Enforcement of a legal decision
The enforcement procedure implies the existence of a valid and legally rendered enforceable title. It necessitates the failure of the debtor to execute its obligations, the existence of an enforcement procedure request formulated by the rightful creditor to a bailiff and finally the fulfilment of conditions within the execution procedure. The enforcement procedure commences at the request of a creditor through various means such as sequestration and sale of tangible or non-tangible assets
For judgments rendered in EU countries, special enforcement mechanisms are at the creditor’s disposal. These include EU Payment Orders and the European Enforcement Order. Awards issued by non-EU members are normally recognised and enforced, provided that the issuing country is party to a bilateral or multilateral agreement with Romania. If this is not the case, exequatur proceedings will ensue in front of domestic courts, as stated under Romanian private international law.
According to the 2014 insolvency law, the concordat preventiv consists of an agreement with the creditors whereby the debtor proposes a business recovery plan, which includes a payment scheme for the creditors ’receivables. By signing this agreement, the creditors confirm their support in helping the debtor to overcome its financial difficulties. The procedure is managed by a special receiver, who draws up an offer to the creditors. This must be approved by at least 75% of the creditors within 60 days from the date when they receive it. It is also subject to the approval of a syndic judge.
This is a preliminary procedure, which can be followed by a reorganisation procedure, or a bankruptcy procedure.
The judicial reorganization procedure requires the drafting, approval and implementation of a reorganization plan aimed at the debtor successfully redressing its activity and performing the repayment of its debts, in accordance with an agreed payment schedule.

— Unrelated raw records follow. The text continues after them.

(** [None]: returned 0 *)
Definition ipfs_blockstore_get (path : bytes) (fs : files) (cid : Cid) : res (option Block) :=
  let! r := blockstore_read path fs (deref (cid_hash cid)) (cid_hash_length cid) in
  match r with
  | None => Ret None
  | Some (bytes_read, buffer) =>
    let! block := ipfs_blocks_block_protobuf_decode buffer bytes_read in
    match block with
    | None => Ret None
    | Some block =>
      let! c := ipfs_cid_copy cid in
      Ret (Some (mkBlock c (block_data block) (block_data_length block)))
    end
  end.

(** the NULL of a failed [fopen] goes to [fread] *)
Definition ipfs_blockstore_get_unixfs (path : bytes) (fs : files) (hash : bytes) (hash_length : Z)
  : res (option UnixFS) :=
  let! r := blockstore_read path fs hash hash_length in
  match r with
  | None => UB
  | Some (bytes_read, buffer) => ipfs_unixfs_protobuf_decode buffer bytes_read
  end.

(** when decoding fails, the block that the decoder has freed is freed again;
    only without memory for the block is the pointer NULL *)
Definition ipfs_blockstore_get_node (path : bytes) (fs : files) (hash : bytes) (hash_length : Z)
  : res (option HashtableNode) :=
  let! r := blockstore_read path fs hash hash_length in
  match r with
  | None => UB
  | Some (bytes_read, buffer) =>
    let! block := ipfs_blocks_block_protobuf_decode buffer bytes_read in
    match block with
    | None => if malloc_ok sizeof_Block then UB else Ret None
    | Some block => ipfs_hashtable_node_protobuf_decode (deref (block_data block)) (block_data_length block)
    end
  end.
End blockstore.

(** ** File names *)
Definition path_ok (path : bytes) : Prop :=
  terminated path /\ c_str path <> [] /\ zlen (c_str path) < 2 ^ 20.

(** the file for a hash *)
Definition file_name (path h : bytes) : bytes :=
  join (join (c_str path) blockstore_name) (base32_key h).

Lemma join_inj r k k' : head k <> Some 47 -> head k' <> Some 47 -> join r k = join r k' -> k = k'.
Proof.
  intros H1 H2. unfold join. rewrite (bool_decide_eq_false_2 _ H1), (bool_decide_eq_false_2 _ H2).
  destruct (bool_decide (last r = Some 47)); simpl; intros E; [by apply app_inv_head in E|].
  apply app_inv_head in E. by injection E.
Qed.

Lemma base32_key_chars h : is_bytes h -> Forall key_char (base32_key h).
Proof. intros Hh. unfold base32_key, ztake. by apply Forall_take, b32_chars. Qed.

Lemma key_head l : Forall key_char l -> head l <> Some 47.
Proof. destruct 1 as [|x l [_ Hx] _]; simpl; congruence. Qed.

Lemma base32_key_32 h : hash_ok h -> base32_key h = ztake 41 (b32 h) /\ zlen (base32_key h) = 41.
Proof.
  intros Hh. pose proof (b32_length_32 h Hh) as Hl. destruct Hh as [_ Hz]. unfold base32_key. rewrite Hz.
  split; [done|]. by rewrite zlen_take by (rewrite Hl; vm_compute; split; discriminate).
Qed.

(** two hashes have the same file exactly when their keys agree *)
Lemma file_name_inj path h h' : hash_ok h -> hash_ok h' ->
  file_name path h = file_name path h' <-> base32_key h = base32_key h'.
Proof.
  intros [Hh _] [Hh' _]. unfold file_name. split; [|by intros ->].
  apply join_inj; by apply key_head, base32_key_chars.
Qed.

The plan can provide for the financial or operational restructuring of the debtor’s activity, corporate restructuring by modifying the share capital structure, or selling assets. The reorganisation plan is subject to the approval of the general meeting of creditors. During this period, the debtor is represented by a special administrator.
In the event that no reorganisation agreement is reached, the debtors will enter bankruptcy. The purpose of bankruptcy proceedings is to convert the debtor’s assets, for the repayment of creditors’ receivables. During this procedure, the debtor is represented by the judicial liquidator. The latter will perform the clearance of all the assets of the debtor and the sums obtained will be distributed to the creditors, based on the priority ranking as documented in the final consolidated debt table.